§ GOAL OF THE EXERCISE
In the entries below, find the line with "- rewrite Hl." and print exactly every line from there up to and including the line with "(forall st hue", with no other lines.

§ Collected data

-------------------------

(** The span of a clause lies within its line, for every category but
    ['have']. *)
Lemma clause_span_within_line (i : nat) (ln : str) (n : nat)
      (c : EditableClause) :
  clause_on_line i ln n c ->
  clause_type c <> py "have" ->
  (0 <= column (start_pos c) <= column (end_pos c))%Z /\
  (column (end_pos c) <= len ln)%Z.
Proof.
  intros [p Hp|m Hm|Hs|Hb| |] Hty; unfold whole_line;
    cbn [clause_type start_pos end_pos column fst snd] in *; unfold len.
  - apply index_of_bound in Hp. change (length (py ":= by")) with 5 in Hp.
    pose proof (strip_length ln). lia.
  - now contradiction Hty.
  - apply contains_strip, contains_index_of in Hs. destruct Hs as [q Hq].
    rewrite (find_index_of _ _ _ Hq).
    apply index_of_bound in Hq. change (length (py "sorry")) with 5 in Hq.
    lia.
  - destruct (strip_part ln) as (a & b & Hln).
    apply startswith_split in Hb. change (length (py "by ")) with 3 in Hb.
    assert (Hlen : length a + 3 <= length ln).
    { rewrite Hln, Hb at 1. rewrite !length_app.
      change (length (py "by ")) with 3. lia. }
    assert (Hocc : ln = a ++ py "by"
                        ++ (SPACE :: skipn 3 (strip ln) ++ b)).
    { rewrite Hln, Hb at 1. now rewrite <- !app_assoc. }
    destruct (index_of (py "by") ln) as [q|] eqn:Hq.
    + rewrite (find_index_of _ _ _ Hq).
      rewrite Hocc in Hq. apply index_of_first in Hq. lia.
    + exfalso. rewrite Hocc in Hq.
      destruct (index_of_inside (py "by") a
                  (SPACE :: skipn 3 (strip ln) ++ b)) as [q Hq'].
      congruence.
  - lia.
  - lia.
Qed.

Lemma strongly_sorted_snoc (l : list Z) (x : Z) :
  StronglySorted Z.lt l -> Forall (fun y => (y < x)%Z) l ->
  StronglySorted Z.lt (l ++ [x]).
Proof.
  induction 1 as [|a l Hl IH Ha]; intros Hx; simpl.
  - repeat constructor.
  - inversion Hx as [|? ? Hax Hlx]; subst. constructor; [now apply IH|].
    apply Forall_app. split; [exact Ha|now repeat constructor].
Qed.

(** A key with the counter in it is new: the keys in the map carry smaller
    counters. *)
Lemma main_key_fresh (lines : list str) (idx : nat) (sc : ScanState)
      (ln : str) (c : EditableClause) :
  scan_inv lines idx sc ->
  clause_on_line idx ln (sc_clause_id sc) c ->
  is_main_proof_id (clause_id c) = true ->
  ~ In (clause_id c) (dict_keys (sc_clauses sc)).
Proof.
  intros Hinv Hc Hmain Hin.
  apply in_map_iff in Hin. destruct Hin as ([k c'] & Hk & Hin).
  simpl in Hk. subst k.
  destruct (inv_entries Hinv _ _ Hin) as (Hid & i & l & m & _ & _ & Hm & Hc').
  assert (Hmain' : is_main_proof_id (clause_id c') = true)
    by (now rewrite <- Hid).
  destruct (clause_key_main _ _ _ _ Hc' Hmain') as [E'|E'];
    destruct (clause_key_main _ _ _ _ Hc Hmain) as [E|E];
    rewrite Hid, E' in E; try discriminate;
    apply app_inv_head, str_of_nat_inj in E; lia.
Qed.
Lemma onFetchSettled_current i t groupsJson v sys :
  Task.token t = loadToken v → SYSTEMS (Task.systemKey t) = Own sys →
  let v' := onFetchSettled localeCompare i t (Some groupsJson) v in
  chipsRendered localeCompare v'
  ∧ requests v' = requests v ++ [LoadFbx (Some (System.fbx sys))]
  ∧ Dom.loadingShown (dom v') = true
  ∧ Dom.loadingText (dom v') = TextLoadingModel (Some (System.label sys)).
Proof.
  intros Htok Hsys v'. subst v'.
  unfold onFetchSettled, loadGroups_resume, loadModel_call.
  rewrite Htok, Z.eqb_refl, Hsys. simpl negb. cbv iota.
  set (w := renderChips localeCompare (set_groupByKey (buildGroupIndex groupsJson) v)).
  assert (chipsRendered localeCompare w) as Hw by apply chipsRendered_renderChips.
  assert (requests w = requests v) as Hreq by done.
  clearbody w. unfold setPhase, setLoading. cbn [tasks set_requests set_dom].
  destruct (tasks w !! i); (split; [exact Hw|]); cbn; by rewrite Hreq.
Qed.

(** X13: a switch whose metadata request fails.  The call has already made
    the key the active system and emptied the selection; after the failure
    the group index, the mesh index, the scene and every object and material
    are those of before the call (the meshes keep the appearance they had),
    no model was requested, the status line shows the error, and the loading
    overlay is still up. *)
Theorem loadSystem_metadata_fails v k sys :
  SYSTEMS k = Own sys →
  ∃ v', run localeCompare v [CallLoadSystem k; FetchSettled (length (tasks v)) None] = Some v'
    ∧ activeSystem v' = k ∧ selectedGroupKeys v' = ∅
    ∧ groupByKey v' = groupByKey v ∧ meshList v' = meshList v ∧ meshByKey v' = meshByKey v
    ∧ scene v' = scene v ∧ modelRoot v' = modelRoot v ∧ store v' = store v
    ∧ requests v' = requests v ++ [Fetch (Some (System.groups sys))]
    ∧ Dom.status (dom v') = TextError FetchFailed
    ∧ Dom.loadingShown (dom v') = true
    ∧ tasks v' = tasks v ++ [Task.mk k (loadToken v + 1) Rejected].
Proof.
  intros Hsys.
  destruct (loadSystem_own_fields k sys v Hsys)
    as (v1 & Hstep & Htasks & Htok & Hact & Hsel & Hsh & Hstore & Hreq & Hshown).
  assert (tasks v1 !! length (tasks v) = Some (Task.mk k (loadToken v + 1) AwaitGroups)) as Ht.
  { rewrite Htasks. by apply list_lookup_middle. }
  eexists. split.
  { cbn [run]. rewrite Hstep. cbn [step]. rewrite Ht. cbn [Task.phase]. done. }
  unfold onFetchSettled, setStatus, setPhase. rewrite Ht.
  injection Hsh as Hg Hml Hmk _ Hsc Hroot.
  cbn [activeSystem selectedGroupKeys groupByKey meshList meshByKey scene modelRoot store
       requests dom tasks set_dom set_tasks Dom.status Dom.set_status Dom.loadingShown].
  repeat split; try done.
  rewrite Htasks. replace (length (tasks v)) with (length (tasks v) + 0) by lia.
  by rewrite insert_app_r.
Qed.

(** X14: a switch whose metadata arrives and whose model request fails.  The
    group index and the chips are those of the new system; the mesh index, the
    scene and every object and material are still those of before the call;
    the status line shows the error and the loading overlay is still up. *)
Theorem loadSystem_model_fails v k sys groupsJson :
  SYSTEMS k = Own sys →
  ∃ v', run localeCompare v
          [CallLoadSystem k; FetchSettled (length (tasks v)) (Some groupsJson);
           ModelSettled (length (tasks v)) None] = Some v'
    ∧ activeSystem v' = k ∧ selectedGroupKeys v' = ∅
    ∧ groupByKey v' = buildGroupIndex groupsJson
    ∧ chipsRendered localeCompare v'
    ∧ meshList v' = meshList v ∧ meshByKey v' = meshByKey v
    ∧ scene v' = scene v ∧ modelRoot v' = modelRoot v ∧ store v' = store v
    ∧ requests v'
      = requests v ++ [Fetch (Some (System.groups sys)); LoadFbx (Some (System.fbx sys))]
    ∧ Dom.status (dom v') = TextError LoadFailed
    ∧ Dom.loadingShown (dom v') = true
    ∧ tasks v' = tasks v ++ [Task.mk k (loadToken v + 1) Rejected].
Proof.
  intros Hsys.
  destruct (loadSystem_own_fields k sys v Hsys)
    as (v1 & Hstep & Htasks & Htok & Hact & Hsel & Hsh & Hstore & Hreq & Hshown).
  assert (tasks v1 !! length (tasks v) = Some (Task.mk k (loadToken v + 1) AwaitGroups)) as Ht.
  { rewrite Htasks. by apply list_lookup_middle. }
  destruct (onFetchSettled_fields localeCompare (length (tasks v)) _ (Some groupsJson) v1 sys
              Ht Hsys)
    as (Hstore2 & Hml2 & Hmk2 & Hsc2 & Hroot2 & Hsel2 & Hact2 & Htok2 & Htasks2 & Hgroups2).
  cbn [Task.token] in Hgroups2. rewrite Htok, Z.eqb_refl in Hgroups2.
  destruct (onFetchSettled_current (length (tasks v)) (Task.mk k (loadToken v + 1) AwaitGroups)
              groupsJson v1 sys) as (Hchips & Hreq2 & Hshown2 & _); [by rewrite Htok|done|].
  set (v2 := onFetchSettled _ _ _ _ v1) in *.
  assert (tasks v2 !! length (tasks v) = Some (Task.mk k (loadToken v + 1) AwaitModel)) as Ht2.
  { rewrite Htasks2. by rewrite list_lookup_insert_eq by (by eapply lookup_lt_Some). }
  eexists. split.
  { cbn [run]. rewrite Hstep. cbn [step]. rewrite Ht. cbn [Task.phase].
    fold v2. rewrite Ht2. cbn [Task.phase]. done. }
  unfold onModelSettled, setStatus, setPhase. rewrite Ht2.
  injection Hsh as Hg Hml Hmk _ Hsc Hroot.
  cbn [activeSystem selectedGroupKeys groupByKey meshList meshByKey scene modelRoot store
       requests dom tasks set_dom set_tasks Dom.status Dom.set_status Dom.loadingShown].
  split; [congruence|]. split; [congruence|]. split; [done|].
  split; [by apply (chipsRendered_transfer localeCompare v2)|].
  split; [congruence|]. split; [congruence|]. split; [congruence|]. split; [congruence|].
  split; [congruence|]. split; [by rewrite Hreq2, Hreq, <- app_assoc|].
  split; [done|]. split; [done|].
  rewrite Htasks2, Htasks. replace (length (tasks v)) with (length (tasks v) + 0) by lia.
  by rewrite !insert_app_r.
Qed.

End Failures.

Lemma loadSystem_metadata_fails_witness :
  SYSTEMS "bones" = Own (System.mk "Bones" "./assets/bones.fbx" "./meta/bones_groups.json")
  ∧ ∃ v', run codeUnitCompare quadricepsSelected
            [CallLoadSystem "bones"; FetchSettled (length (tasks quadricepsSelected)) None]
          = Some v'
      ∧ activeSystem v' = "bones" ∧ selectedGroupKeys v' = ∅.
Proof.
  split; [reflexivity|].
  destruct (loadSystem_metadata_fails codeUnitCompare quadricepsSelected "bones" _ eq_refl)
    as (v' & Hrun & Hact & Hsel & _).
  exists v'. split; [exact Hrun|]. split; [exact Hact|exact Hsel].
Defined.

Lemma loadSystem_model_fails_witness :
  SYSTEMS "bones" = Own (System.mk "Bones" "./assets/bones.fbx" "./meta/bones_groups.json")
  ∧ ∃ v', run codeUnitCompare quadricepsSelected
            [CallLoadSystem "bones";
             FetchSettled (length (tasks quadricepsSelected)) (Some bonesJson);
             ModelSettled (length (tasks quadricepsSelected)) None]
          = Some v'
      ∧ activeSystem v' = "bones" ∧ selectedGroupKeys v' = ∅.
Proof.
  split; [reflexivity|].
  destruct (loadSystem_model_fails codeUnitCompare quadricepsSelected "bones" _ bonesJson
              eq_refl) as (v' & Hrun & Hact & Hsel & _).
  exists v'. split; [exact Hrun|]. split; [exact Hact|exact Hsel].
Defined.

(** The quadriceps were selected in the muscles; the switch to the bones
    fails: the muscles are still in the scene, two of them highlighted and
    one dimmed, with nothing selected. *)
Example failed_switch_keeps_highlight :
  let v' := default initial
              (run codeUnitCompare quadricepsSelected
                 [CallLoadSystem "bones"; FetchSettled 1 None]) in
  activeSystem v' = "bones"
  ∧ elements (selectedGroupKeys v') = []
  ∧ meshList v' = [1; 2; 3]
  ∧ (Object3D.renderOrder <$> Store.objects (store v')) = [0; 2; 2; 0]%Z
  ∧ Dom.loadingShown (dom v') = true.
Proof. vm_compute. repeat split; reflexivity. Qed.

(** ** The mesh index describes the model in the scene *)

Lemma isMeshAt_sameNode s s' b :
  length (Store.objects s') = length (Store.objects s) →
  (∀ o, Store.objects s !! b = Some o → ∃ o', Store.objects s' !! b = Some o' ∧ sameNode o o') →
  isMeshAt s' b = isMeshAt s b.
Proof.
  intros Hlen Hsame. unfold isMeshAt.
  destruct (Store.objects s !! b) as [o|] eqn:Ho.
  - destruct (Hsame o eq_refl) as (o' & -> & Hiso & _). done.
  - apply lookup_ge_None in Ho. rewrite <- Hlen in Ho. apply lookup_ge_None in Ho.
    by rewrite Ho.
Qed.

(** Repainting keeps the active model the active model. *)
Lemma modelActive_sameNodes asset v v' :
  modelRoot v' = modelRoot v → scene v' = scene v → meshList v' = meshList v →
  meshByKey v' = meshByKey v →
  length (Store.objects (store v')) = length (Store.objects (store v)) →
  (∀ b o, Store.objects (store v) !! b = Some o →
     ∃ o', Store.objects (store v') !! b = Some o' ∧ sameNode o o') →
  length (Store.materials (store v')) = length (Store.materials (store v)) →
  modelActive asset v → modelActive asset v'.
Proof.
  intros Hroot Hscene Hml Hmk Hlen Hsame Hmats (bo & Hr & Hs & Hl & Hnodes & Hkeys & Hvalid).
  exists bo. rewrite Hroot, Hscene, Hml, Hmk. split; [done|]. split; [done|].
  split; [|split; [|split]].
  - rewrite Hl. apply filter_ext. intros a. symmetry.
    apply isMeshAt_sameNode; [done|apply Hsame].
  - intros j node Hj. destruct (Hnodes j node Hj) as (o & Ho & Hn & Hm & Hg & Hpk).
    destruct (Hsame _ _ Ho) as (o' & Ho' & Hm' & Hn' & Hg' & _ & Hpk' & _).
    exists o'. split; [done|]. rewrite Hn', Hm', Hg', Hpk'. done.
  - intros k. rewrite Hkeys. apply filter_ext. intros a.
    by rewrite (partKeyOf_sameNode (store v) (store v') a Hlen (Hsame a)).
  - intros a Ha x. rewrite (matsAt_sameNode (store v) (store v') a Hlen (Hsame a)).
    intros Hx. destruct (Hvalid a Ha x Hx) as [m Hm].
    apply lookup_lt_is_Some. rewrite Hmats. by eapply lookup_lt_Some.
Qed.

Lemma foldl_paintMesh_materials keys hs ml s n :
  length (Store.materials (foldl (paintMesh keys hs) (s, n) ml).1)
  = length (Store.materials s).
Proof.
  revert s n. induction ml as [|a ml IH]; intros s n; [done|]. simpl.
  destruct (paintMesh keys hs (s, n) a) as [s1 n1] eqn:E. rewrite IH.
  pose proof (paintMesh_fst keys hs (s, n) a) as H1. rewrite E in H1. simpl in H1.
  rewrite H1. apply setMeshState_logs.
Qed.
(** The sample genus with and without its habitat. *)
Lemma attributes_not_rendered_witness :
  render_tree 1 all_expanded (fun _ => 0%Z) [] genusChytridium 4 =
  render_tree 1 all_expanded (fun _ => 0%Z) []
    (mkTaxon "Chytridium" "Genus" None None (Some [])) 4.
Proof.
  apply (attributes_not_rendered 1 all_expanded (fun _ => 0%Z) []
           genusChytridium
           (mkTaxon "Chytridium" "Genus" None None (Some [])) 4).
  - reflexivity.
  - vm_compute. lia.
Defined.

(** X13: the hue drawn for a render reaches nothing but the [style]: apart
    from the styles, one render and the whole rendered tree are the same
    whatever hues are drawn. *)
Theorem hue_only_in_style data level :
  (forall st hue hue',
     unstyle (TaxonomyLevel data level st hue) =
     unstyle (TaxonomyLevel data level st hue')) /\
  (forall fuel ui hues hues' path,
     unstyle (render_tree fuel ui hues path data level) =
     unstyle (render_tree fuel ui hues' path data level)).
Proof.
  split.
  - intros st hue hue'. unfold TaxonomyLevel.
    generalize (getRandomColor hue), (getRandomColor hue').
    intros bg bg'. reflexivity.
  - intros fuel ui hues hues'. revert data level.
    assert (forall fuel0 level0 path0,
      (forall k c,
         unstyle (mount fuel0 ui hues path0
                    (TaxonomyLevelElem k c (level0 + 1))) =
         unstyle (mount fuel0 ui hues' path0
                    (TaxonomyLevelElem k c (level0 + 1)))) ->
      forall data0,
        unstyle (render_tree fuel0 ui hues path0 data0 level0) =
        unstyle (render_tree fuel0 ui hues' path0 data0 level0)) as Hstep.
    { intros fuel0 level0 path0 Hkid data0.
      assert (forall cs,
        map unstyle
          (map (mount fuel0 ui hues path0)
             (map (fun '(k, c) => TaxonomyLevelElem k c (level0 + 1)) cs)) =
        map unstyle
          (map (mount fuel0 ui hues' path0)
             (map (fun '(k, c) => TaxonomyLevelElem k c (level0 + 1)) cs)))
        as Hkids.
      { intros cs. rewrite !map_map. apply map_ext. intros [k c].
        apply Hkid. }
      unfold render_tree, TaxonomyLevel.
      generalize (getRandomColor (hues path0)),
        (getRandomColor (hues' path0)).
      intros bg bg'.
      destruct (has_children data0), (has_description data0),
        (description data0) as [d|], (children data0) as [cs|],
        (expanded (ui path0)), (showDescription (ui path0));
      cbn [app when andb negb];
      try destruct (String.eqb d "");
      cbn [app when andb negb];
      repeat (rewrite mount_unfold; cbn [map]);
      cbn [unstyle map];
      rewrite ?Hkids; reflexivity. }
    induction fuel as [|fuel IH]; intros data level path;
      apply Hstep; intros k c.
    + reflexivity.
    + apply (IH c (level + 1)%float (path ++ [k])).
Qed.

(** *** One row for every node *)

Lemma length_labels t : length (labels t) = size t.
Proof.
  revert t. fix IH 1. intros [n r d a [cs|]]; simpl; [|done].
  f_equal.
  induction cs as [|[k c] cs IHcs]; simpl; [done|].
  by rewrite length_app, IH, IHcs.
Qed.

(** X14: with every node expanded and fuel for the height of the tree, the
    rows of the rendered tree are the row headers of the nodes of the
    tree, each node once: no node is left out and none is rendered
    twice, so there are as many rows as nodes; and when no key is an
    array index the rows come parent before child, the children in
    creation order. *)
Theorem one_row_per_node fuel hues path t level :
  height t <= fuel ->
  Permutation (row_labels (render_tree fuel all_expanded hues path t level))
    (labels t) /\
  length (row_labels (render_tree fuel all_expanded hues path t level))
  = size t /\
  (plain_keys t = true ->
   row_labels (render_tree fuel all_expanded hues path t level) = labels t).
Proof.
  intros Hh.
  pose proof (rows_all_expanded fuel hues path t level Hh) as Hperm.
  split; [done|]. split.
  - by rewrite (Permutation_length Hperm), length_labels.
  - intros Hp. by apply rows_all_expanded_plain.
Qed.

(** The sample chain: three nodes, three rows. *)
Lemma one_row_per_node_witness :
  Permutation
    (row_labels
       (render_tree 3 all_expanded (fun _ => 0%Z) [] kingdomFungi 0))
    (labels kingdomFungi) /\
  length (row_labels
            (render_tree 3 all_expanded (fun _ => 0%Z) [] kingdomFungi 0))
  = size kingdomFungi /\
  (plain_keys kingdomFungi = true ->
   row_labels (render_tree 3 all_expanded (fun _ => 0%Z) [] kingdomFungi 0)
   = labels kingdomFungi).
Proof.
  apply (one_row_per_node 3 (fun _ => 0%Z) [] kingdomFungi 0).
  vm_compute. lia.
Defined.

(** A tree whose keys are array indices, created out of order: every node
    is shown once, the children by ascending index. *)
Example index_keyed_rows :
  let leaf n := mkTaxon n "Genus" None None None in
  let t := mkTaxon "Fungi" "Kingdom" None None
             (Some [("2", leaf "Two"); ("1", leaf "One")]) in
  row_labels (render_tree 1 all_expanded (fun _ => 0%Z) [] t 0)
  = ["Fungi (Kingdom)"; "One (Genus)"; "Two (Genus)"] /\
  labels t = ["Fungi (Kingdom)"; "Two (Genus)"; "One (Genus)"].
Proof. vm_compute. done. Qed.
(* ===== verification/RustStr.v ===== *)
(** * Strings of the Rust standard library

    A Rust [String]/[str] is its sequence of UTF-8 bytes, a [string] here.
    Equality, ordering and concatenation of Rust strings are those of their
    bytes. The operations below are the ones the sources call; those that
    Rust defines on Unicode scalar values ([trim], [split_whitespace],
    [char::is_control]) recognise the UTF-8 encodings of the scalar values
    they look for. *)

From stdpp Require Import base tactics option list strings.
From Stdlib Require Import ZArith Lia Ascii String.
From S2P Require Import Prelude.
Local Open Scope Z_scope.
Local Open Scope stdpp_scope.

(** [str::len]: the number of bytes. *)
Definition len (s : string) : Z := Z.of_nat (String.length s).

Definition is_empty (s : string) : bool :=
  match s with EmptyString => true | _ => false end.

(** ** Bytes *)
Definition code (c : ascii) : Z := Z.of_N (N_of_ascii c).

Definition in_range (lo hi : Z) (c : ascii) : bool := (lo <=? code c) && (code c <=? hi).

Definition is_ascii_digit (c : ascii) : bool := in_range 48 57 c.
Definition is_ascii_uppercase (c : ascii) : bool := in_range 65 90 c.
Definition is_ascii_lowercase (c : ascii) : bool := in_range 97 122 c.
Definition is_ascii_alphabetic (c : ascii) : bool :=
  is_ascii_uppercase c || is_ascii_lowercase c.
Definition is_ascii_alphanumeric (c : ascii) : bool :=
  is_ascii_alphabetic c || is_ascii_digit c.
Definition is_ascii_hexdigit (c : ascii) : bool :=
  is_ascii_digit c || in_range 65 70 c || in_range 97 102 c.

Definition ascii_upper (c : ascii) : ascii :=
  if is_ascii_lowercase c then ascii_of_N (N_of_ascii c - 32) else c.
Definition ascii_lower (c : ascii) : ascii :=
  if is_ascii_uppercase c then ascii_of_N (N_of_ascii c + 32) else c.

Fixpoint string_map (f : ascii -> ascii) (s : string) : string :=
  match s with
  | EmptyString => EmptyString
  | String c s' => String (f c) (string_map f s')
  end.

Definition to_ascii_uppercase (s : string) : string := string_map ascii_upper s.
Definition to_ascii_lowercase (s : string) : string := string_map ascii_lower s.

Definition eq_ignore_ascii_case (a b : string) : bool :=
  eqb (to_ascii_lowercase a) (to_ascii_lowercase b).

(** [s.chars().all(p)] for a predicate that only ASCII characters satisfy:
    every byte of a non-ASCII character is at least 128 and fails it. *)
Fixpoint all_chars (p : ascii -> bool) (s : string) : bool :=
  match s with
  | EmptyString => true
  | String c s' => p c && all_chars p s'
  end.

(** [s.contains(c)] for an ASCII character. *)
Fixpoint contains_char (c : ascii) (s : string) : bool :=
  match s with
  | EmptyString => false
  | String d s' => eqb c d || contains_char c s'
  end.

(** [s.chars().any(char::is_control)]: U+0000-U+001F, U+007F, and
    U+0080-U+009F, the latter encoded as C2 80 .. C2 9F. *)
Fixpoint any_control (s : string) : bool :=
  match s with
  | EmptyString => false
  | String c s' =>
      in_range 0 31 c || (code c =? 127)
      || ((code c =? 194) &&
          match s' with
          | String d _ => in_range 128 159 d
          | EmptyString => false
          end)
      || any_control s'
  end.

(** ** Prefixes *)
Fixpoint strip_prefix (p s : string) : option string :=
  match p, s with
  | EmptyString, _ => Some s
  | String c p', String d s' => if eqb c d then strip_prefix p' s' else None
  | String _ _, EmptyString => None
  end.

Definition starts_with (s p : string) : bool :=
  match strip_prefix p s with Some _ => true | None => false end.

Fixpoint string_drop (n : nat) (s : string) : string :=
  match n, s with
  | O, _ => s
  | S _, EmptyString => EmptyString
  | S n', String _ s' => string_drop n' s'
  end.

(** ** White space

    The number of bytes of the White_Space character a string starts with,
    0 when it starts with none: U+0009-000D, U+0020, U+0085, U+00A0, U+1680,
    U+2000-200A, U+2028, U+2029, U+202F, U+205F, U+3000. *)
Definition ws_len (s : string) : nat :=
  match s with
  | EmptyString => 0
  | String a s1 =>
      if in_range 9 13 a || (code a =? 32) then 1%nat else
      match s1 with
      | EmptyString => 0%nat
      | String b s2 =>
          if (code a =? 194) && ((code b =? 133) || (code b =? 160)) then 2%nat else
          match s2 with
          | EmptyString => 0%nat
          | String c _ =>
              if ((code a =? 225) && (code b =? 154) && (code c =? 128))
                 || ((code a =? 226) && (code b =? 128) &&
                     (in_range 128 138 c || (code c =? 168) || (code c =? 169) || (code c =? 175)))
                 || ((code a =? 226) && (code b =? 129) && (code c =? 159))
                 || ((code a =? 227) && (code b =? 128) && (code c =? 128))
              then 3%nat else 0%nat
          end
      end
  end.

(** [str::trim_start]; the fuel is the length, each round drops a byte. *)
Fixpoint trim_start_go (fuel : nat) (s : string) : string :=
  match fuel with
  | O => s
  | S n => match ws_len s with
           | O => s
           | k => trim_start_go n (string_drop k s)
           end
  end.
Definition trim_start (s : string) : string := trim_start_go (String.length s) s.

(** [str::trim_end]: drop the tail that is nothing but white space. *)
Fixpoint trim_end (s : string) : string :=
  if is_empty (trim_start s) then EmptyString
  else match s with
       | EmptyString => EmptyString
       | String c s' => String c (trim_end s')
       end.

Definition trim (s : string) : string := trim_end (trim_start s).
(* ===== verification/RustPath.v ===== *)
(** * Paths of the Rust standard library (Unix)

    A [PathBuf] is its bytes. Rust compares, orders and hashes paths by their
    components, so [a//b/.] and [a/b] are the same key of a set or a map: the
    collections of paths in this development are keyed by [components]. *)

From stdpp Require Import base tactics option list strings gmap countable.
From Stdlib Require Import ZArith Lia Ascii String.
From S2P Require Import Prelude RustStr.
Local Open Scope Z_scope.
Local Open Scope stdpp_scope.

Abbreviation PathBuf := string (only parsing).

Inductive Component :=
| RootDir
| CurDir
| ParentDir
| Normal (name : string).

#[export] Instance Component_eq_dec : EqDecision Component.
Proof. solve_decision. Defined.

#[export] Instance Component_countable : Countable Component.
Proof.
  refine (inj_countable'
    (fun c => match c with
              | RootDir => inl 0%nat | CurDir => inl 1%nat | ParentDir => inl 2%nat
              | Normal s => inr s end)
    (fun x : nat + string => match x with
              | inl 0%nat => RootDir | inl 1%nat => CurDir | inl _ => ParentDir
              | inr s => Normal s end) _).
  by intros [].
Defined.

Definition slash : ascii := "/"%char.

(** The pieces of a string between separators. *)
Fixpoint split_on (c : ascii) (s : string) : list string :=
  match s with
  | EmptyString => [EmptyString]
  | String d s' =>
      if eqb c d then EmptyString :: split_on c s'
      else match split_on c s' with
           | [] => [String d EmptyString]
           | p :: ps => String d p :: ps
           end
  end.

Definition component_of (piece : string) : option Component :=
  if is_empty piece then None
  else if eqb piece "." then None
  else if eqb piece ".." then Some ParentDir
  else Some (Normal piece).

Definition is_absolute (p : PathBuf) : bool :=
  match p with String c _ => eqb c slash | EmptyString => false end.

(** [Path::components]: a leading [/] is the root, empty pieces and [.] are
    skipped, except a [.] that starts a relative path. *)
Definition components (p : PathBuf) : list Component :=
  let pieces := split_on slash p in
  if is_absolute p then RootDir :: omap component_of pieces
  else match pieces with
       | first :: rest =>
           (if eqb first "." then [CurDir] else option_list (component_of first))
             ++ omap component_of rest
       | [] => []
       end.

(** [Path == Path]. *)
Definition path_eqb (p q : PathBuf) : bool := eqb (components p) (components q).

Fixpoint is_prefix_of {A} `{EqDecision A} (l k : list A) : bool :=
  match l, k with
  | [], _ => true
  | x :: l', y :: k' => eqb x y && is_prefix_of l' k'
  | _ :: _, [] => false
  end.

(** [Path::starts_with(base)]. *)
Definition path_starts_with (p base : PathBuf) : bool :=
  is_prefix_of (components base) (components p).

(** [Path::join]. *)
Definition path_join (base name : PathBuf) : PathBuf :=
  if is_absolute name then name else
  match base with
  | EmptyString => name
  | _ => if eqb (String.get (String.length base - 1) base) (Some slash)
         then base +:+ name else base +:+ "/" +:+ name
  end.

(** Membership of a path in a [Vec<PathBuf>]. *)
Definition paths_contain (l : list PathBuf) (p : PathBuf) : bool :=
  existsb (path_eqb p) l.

-------------------------

§ OUTPUT
  - rewrite Hl. apply filter_ext. intros a. symmetry.
    apply isMeshAt_sameNode; [done|apply Hsame].
  - intros j node Hj. destruct (Hnodes j node Hj) as (o & Ho & Hn & Hm & Hg & Hpk).
    destruct (Hsame _ _ Ho) as (o' & Ho' & Hm' & Hn' & Hg' & _ & Hpk' & _).
    exists o'. split; [done|]. rewrite Hn', Hm', Hg', Hpk'. done.
  - intros k. rewrite Hkeys. apply filter_ext. intros a.
    by rewrite (partKeyOf_sameNode (store v) (store v') a Hlen (Hsame a)).
  - intros a Ha x. rewrite (matsAt_sameNode (store v) (store v') a Hlen (Hsame a)).
    intros Hx. destruct (Hvalid a Ha x Hx) as [m Hm].
    apply lookup_lt_is_Some. rewrite Hmats. by eapply lookup_lt_Some.
Qed.

Lemma foldl_paintMesh_materials keys hs ml s n :
  length (Store.materials (foldl (paintMesh keys hs) (s, n) ml).1)
  = length (Store.materials s).
Proof.
  revert s n. induction ml as [|a ml IH]; intros s n; [done|]. simpl.
  destruct (paintMesh keys hs (s, n) a) as [s1 n1] eqn:E. rewrite IH.
  pose proof (paintMesh_fst keys hs (s, n) a) as H1. rewrite E in H1. simpl in H1.
  rewrite H1. apply setMeshState_logs.
Qed.
(** The sample genus with and without its habitat. *)
Lemma attributes_not_rendered_witness :
  render_tree 1 all_expanded (fun _ => 0%Z) [] genusChytridium 4 =
  render_tree 1 all_expanded (fun _ => 0%Z) []
    (mkTaxon "Chytridium" "Genus" None None (Some [])) 4.
Proof.
  apply (attributes_not_rendered 1 all_expanded (fun _ => 0%Z) []
           genusChytridium
           (mkTaxon "Chytridium" "Genus" None None (Some [])) 4).
  - reflexivity.
  - vm_compute. lia.
Defined.

(** X13: the hue drawn for a render reaches nothing but the [style]: apart
    from the styles, one render and the whole rendered tree are the same
    whatever hues are drawn. *)
Theorem hue_only_in_style data level :
  (forall st hue hue',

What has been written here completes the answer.